(DATASET ENTRIES)
Lemma py_or_chain (d : list (string * json)) (k fallback : string) :
  py_str (py_or (py_or (dict_get d k) (dict_get d fallback)) (JStr ""))
  = field_value d k fallback.
Proof.
  assert (Hlast : forall v' : option json,
             py_str (py_or match v' with Some x => x | None => JNull end (JStr ""))
             = match v' with
               | Some x => if truthy x then py_str x else ""
               | None => ""
               end).
  { intros [x|]; [|reflexivity].
    destruct (truthy x) eqn:Ex;
      [rewrite py_or_true | rewrite py_or_false]; auto. }
  unfold field_value, dict_get.
  destruct (dict_lookup d k) as [v|].
  - destruct (truthy v) eqn:Ev.
    + rewrite (py_or_true v _ Ev), (py_or_true v _ Ev). reflexivity.
    + rewrite (py_or_false v _ Ev). apply Hlast.
  - rewrite (py_or_false JNull _ eq_refl). apply Hlast.
Qed.

Lemma normalize_item_records (item : json) :
  normalize_item [] item = entry_records item.
Proof.
  destruct item; try reflexivity.
  cbn [normalize_item entry_records app]. now rewrite !py_or_chain.
Qed.

Lemma fold_normalize_records (items : list json) :
  fold_left normalize_item items [] = flat_map entry_records items.
Proof.
  rewrite fold_normalize_flat_map. cbn [app].
  induction items as [|item items IH]; [reflexivity|].
  cbn [flat_map]. now rewrite normalize_item_records, IH.
Qed.

(** C2, amended.  On a backing file that holds a JSON list (its bytes decode
    and [json.load] reads them as a list: no integer of more than 4300 digits,
    no nesting beyond what the interpreter follows), [load] gives for each
    mapping the record whose title is the [title] field when it is present
    and true, else the [name] field when it is present and true, else the
    empty string, and likewise the number from [number] and [num], both made
    strings by [str]; for each string the record with that title and an empty
    number; a top-level value that is no list gives the empty catalog.
    Nothing else changes. *)
Theorem load_normalizes_entries (w : world) (text : string) (data : json) :
  file w = Some text ->
  read_error w = None ->
  valid_utf8 text = true ->
  json_loads text = inl data ->
  load_songs w
  = (Returned
       match data with
       | JList items => flat_map entry_records items
       | _ => []
       end, w).
Proof.
  intros Hf Hr Hv Hd. rewrite (load_songs_present w text Hf Hr Hv), Hd.
  destruct data; try reflexivity. now rewrite fold_normalize_records.
Qed.

Lemma entry_records_recognized (item : json) :
  entry_records item = if recognized item then entry_records item else [].
Proof. destruct item; reflexivity. Qed.

Lemma flat_map_entry_records (items : list json) :
  Forall2 (fun item r => entry_records item = [r])
    (filter recognized items) (flat_map entry_records items).
Proof.
  induction items as [|item items IH]; [constructor|].
  cbn [filter flat_map].
  destruct item; cbn [recognized entry_records app]; try exact IH;
    constructor; try reflexivity; exact IH.
Qed.

(** C10, amended.  On a backing file from which [json.load] reads a list (its
    bytes decode, no integer in it has more than 4300 digits and its nesting
    stays within what the interpreter follows), [load] returns one record for
    each entry that is a mapping or a string, in the order of the entries, and
    drops every other entry without a message; each record is a mapping with
    exactly the fields [title] and [number], both strings. *)
Theorem load_keeps_recognized_entries (w : world) (text : string) (items : list json) :
  file w = Some text ->
  read_error w = None ->
  valid_utf8 text = true ->
  json_loads text = inl (JList items) ->
  exists records,
    load_songs w = (Returned records, w)
    /\ Forall2 (fun item r => entry_records item = [r])
         (filter recognized items) records
    /\ length records = length (filter recognized items)
    /\ Forall (fun r => song_json r
                        = JDict [("title", JStr (title r)); ("number", JStr (number r))])
         records.
Proof.
  intros Hf Hr Hv Hd. exists (flat_map entry_records items).
  rewrite (load_songs_present w text Hf Hr Hv), Hd, fold_normalize_records.
  pose proof (flat_map_entry_records items) as H2.
  repeat split.
  - exact H2.
  - symmetry. eapply Forall2_length. exact H2.
  - apply Forall_forall. intros r _. reflexivity.
Qed.


(* ================================================================== *)
(** ** The entry form and the catalog editor *)
(* ================================================================== *)

(** The form gives a record only with a title that is not empty once
    trimmed, and shows nothing then. *)
Lemma AddEditDialog_result (user : form_input) (w w' : world) (r : song) :
  AddEditDialog user w = (Returned (Some r), w') ->
  py_strip (title r) <> "" /\ w' = w.
Proof.
  destruct user as [|t n]; cbn [AddEditDialog]; [discriminate|].
  unfold AddEditDialog_apply. destruct (py_strip t) as [|c t'] eqn:E; run.
  - discriminate.
  - intros H. inversion H; subst. cbn [title]. split; [|reflexivity].
    rewrite <- E, py_strip_idem, E. discriminate.
Qed.

(** A form confirmed with a blank title is refused: a warning, no record. *)
Lemma AddEditDialog_blank (t n : string) (w : world) :
  py_strip t = "" ->
  AddEditDialog (Submit t n) w
  = (Returned None, shown (ShowWarning "Validation" "Title cannot be empty") w).
Proof.
  intros E. cbn [AddEditDialog]. unfold AddEditDialog_apply. rewrite E.
  reflexivity.
Qed.

(** Adding with a blank title changes neither the catalog nor the file. *)
Lemma _on_add_blank (t n : string) (app : SongApp) (w : world) :
  py_strip t = "" ->
  _on_add (Submit t n) app w
  = (Returned app, shown (ShowWarning "Validation" "Title cannot be empty") w).
Proof.
  intros E. unfold _on_add, bind. rewrite (AddEditDialog_blank t n w E).
  reflexivity.
Qed.

(** Adding with a title that is not blank appends the trimmed record and
    saves the catalog. *)
Lemma _on_add_record (t n : string) (app : SongApp) (w : world) :
  py_strip t <> "" ->
  let app1 := _on_search (set_songs (songs app ++ [mkSong (py_strip t) (py_strip n)]) app) in
  _on_add (Submit t n) app w = (Returned app1, snd (save_songs (songs app1) w)).
Proof.
  intros Hne. cbn zeta. unfold _on_add, bind at 1.
  cbn [AddEditDialog]. unfold AddEditDialog_apply.
  destruct (py_strip t) as [|c t'] eqn:E; [congruence|]. cbn [is_empty]. run.
  unfold _auto_save, try_except.
  destruct (save_songs_returns
              (songs (_on_search (set_songs (songs app ++ [mkSong (String c t') (py_strip n)]) app)))
              w) as [w' [Hs _]].
  rewrite Hs. reflexivity.
Qed.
(End DATASET ENTRIES)
Please copy out each line of the data in which the word "mapping" occurs.

    mapping the record whose title is the [title] field when it is present
    each entry that is a mapping or a string, in the order of the entries, and
    drops every other entry without a message; each record is a mapping with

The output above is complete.